Another key factor in this tissue-engineering technique is the selection of the appropriate growth factors. A number of studies showed that growth factors of the TGF-β superfamily play an important role in cartilage tissue repair. TGF-βs and BMPs have the ability not only to effectively stimulate the matrix formation and chondrogenic differentiation of MSCs, but also can recruit endogenous progenitor cells to the damaged area to promote cartilage tissue regeneration [
55,
56,
57]. Indeed, our animal study demonstrated that the implantation of HCF hydrogel with TGF-β1 and BMP-4 significantly promoted the regeneration of osteochondral defects. In this case, the regeneration of osteochondral defects may be attributed to chondrogenic and osteogenic differentiation of the recruited endogenous MSCs by long-term delivery of TGF-β1 and BMP-4. However, even the subchondral bone tissue was well reconstructed and the newly formed cartilage layer was thin and weakly stained with Safranin O, indicating low proteoglycan content in the cartilage ECM. Apparently, incomplete cartilage tissue repair was due to insufficient recruitment of endogenous MSCs and chondroprogenitor cells.
An enhanced therapeutic effect was found in the animal group when we used the combined delivery of SDMSCs and chondrogenic growth factors (TGF-β1 and BMP-4) for regeneration of osteochondral defects. In this group, the defect area was completely repaired by hyaline cartilage and subchondral bone tissue. Moreover, the hydrogel/MSC/TGF-β1/BMP-4 group demonstrated the best cartilage integrity and the greatest cartilage ECM deposition when evaluated by H&E, Safranin O and collagen II immunocytochemical staining. Histological scores also were the highest for the hydrogel/MSC/TGF-β1/BMP-4 group among all experimental groups. Thus, these results suggested that combined delivery of SDMSCs and chondrogenic factors in HCF hydrogel may have a synergistic therapeutic effect in promoting osteochondral defect repair.
The mechanism for complete osteochondral defect repair with SDMSCs and chondrogenic factors might be explained by providing the biomimetic microenvironment required for the effective regeneration of hyaline cartilage and subchondral bone tissue by HCF hydrogel. Firstly, HCF hydrogel after implantation into osteochondral defects provides sustained releases of TGF-β1 and BMP-4, and thereby can recruit endogenous bone marrow MSCs and other progenitor cells to the defect area for tissue repair.
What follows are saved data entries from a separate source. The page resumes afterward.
(** * Warehouse schema types: the Array schema type and schema hooks

    A shallow embedding of [lib/types/array.js] (the [SchemaTypeArray]
    prototype) over a small model of JavaScript values and of the store of
    mutable arrays, followed by the properties of its operations.  The base
    schema type and the hook registration of the schema, whose sources are
    not at hand, are modelled from the spec. *)

From Stdlib Require Import ZArith Lia.
From stdpp Require Import base tactics option list strings.

Set Default Proof Using "Type".

(** ** JavaScript values and the array store *)

(** Arrays are mutable objects: a value of array type is a reference into the
    store.  Numbers are the integer-valued doubles together with [NaN]
    (fractions, infinities and the negative zero are left out); strings,
    plain objects and functions are left out of the universe of document
    values. *)
Abbreviation addr := nat.

Inductive number :=
| Int (z : Z)
| NaN.

Inductive val :=
| VUndef
| VNull
| VBool (b : bool)
| VNum (n : number)
| VArr (a : addr).

#[global] Instance number_eq_dec : EqDecision number.
Proof. solve_decision. Defined.
#[global] Instance val_eq_dec : EqDecision val.
Proof. solve_decision. Defined.

(** The store: the array allocated [a]-th lives at index [a]. *)
Abbreviation heap := (list (list val)).

Inductive message :=
| MNotArray (v : val)      (* `${value}` is not an array! *)
| MRequired                (* `${name}` is required! *)
| MNotFunction             (* x.f is not a function *)
| MNoProperties            (* cannot read properties of null/undefined *)
| MText (s : string).

Inductive error :=
| ValidationError (m : message)
| TypeError (m : message).

Inductive outcome (A : Type) :=
| Ok (x : A)
| Throw (e : error).
Arguments Ok {A} x.
Arguments Throw {A} e.

Definition bindO {A B} (c : outcome A) (k : A -> outcome B) : outcome B :=
  match c with
  | Ok x => k x
  | Throw e => Throw e
  end.

Definition mapO {A B} (f : A -> B) (c : outcome A) : outcome B :=
  bindO c (fun x => Ok (f x)).

(** Code that allocates or mutates arrays threads the store; a thrown error
    keeps the writes made before it. *)
Definition M (A : Type) := heap -> outcome A * heap.

Definition ret {A} (x : A) : M A := fun h => (Ok x, h).
Definition throw {A} (e : error) : M A := fun h => (Throw e, h).
Definition bind {A B} (c : M A) (k : A -> M B) : M B :=
  fun h => match c h with
           | (Ok x, h1) => k x h1
           | (Throw e, h1) => (Throw e, h1)
           end.
Definition liftO {A} (c : heap -> outcome A) : M A := fun h => (c h, h).

Declare Scope js_scope.
Delimit Scope js_scope with js.
Notation "x <- c ;; k" := (bind c (fun x => k))
  (at level 100, c at next level, right associativity) : js_scope.
Notation "c ;;; k" := (bind c (fun _ => k))
  (at level 100, right associativity) : js_scope.
Notation "x <-? c ;; k" := (bindO c (fun x => k))
  (at level 100, c at next level, right associativity) : js_scope.
Open Scope js_scope.

(** *** Primitive operations *)

(** [!v] is [negb (truthy v)]. *)
Definition truthy (v : val) : bool :=
  match v with
  | VUndef | VNull => false
  | VBool b => b
  | VNum (Int z) => negb (z =? 0)%Z
  | VNum NaN => false
  | VArr _ => true
  end.

(** [v == null] *)
Definition is_nullish (v : val) : bool :=
  match v with
  | VUndef | VNull => true
  | _ => false
  end.

Definition isArray (v : val) : bool :=
  match v with
  | VArr _ => true
  | _ => false
  end.

(** [a === b]: identity of references, equality of primitives, and [NaN]
    different from itself. *)
Definition strict_eq (a b : val) : bool :=
  match a, b with
  | VNum NaN, _ | _, VNum NaN => false
  | _, _ => bool_decide (a = b)
  end.

(** SameValueZero, the equality of [Array.prototype.includes]. *)
Definition same_value_zero (a b : val) : bool := bool_decide (a = b).

Definition elems (a : addr) (h : heap) : list val := default [] (h !! a).

Definition alloc (l : list val) : M val :=
  fun h => (Ok (VArr (length h)), h ++ [l]).

(** [arr[i] = x] on a list of elements: writing past the end extends the
    array (the holes read as undefined). *)
Definition write_at (i : nat) (x : val) (l : list val) : list val :=
  if decide (i < length l) then <[i:=x]> l
  else l ++ replicate (i - length l) VUndef ++ [x].

Definition store (a : addr) (i : nat) (x : val) : M unit :=
  fun h => (Ok tt, <[a := write_at i x (elems a h)]> h).

(** [v.length]: a natural number for an array, undefined ([None]) for a
    boolean or a number, a TypeError for null and undefined. *)
Definition get_length (v : val) (h : heap) : outcome (option nat) :=
  match v with
  | VUndef | VNull => Throw (TypeError MNoProperties)
  | VArr a => Ok (Some (length (elems a h)))
  | VBool _ | VNum _ => Ok None
  end.

(** The length as a value, and the number of rounds of
    [for (i = 0; i < len; i++)]. *)
Definition len_val (len : option nat) : val :=
  match len with
  | Some n => VNum (Int (Z.of_nat n))
  | None => VUndef
  end.

Definition bound (len : option nat) : nat := default 0 len.

(** [v[i]] for a [v] that is not null or undefined. *)
Definition get_index (v : val) (i : nat) (h : heap) : val :=
  match v with
  | VArr a => default VUndef (elems a h !! i)
  | _ => VUndef
  end.

(** [v.includes(x)] *)
Definition includes (v x : val) (h : heap) : outcome bool :=
  match v with
  | VArr a => Ok (existsb (same_value_zero x) (elems a h))
  | VUndef | VNull => Throw (TypeError MNoProperties)
  | VBool _ | VNum _ => Throw (TypeError MNotFunction)
  end.

(** [v.push(x)] *)
Definition push (v x : val) : M unit :=
  fun h => match v with
           | VArr a => (Ok tt, <[a := elems a h ++ [x]]> h)
           | VUndef | VNull => (Throw (TypeError MNoProperties), h)
           | VBool _ | VNum _ => (Throw (TypeError MNotFunction), h)
           end.

(** [Array.prototype.slice] on the list of elements: a negative index counts
    from the end, and both indices are clamped to the array. *)
Definition rel_index (k : Z) (len : nat) : nat :=
  if (k <? 0)%Z then Z.to_nat (Z.max (Z.of_nat len + k) 0)
  else Nat.min (Z.to_nat k) len.

Definition slice_list (start end_ : Z) (l : list val) : list val :=
  let k := rel_index start (length l) in
  let final := rel_index end_ (length l) in
  take (final - k) (drop k l).

(** [v.slice(start)] and [v.slice(start, end)]; the result is a new array. *)
Definition slice (v : val) (start : Z) (end_ : option Z) : M val :=
  match v with
  | VArr a =>
      fun h => let l := elems a h in
               alloc (slice_list start (default (Z.of_nat (length l)) end_) l) h
  | VUndef | VNull => throw (TypeError MNoProperties)
  | VBool _ | VNum _ => throw (TypeError MNotFunction)
  end.

(** [for (let i = start; i < start + n; i++) body(i)] *)
Fixpoint for_loop (n : nat) (i : nat) (body : nat -> M unit) : M unit :=
  match n with
  | 0 => ret tt
  | S n' => body i ;;; for_loop n' (S i) body
  end.

(** The same loop in code that only reads the store and may [return] from
    inside the loop body: [Some r] is [return r]. *)
Fixpoint for_find {R} (n : nat) (i : nat) (body : nat -> outcome (option R))
  : outcome (option R) :=
  match n with
  | 0 => Ok None
  | S n' =>
      r <-? body i ;;
      match r with
      | Some x => Ok (Some x)
      | None => for_find n' (S i) body
      end
  end.

(** [v[i] = x]; the module is in strict mode, where a property of a primitive
    cannot be created. *)
Definition set_index (v : val) (i : nat) (x : val) : M unit :=
  match v with
  | VArr a => store a i x
  | VUndef | VNull => throw (TypeError MNoProperties)
  | VBool _ | VNum _ => throw (TypeError (MText "Cannot create property"))
  end.

(** [Math.min] of two lengths: [NaN] (here [None]) as soon as one of them is
    undefined. *)
Definition Math_min (x y : option nat) : option nat :=
  match x, y with
  | Some n, Some m => Some (Nat.min n m)
  | _, _ => None
  end.

(** [lenA - lenB] on two lengths. *)
Definition len_sub (x y : option nat) : number :=
  match x, y with
  | Some n, Some m => Int (Z.of_nat n - Z.of_nat m)
  | _, _ => NaN
  end.

(** [r !== 0] on a number. *)
Definition nonzero (r : number) : bool :=
  match r with
  | Int z => negb (z =? 0)%Z
  | NaN => true
  end.

Definition neg (r : number) : number :=
  match r with
  | Int z => Int (- z)
  | NaN => NaN
  end.

(** [v.concat(arg)]: a new array with the elements of [v], followed by the
    elements of [arg] when it is an array and by [arg] itself otherwise. *)
Definition concat (v arg : val) : M val :=
  match v with
  | VArr a =>
      fun h => alloc (elems a h ++ match arg with
                                   | VArr u => elems u h
                                   | _ => [arg]
                                   end) h
  | VUndef | VNull => throw (TypeError MNoProperties)
  | VBool _ | VNum _ => throw (TypeError MNotFunction)
  end.

(** [v.unshift(x)] *)
Definition unshift (v x : val) : M unit :=
  fun h => match v with
           | VArr a => (Ok tt, <[a := x :: elems a h]> h)
           | VUndef | VNull => (Throw (TypeError MNoProperties), h)
           | VBool _ | VNum _ => (Throw (TypeError MNotFunction), h)
           end.

(** [v.filter(callback)] for a callback that reads the store: the length is
    read once, the new array is made, and the elements that the callback
    accepts are appended to it in index order. *)
Definition array_filter (v : val) (callback : val -> heap -> outcome bool)
  : M val :=
  match v with
  | VArr _ =>
      len <- liftO (get_length v) ;;
      result <- alloc [] ;;
      for_loop (bound len) 0 (fun k =>
        item <- liftO (fun h => Ok (get_index v k h)) ;;
        keep <- liftO (callback item) ;;
        if keep then push result item else ret tt) ;;;
      ret result
  | VUndef | VNull => throw (TypeError MNoProperties)
  | VBool _ | VNum _ => throw (TypeError MNotFunction)
  end.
Secondly, in the presence of TGF-β1 and BMP-4, recruited endogenous MSCs and exogeneous MSCs effectively differentiate into mature chondrocytes, accompanied by a production of cartilage ECM proteins such as proteoglycans, glycoaminoglycans and collagen II. It was confirmed earlier by Nakayama et al., who showed that exogenously added BMP-4 acts synergistically with TGF-β3 in inducing chondrogenesis in MSCs and chondroprogenitor cells [
58]. In addition, it was found that both TGF-β3 and BMP-4 are required for stimulation of chondrogenic differentiation of MSCs, while chondroprogenitor cells can differentiate into mature chondrocytes in the presence of BMP-4 only. Thirdly, the anti-inflammatory properties of SDMSCs may be involved in the mechanism of cartilage tissue repair. It has been demonstrated that human SDMSCs can significantly suppress proliferation of CD4
+ T cells stimulated by CD3/CD28 and reduce the levels of TNF-α, IFN-γ and IL-17A in experimental animals [
59]. Kim et al. showed that MSCs loaded in fibrin gel effectively inhibited immune reactions through the secretion of growth factors and immunomodulatory factors such as TGF-β1, HGF and PGE
2 [
53]. Thus, we suppose that the cartilage repair mechanism in our osteochondral defect model is associated with the recruitment and chondrogenic differentiation of endogenous and exogeneous MSCs due to long-term co-delivery of TGF-β1 and BMP-4 in the defect area and immunomodulatory effects of SDMSCs.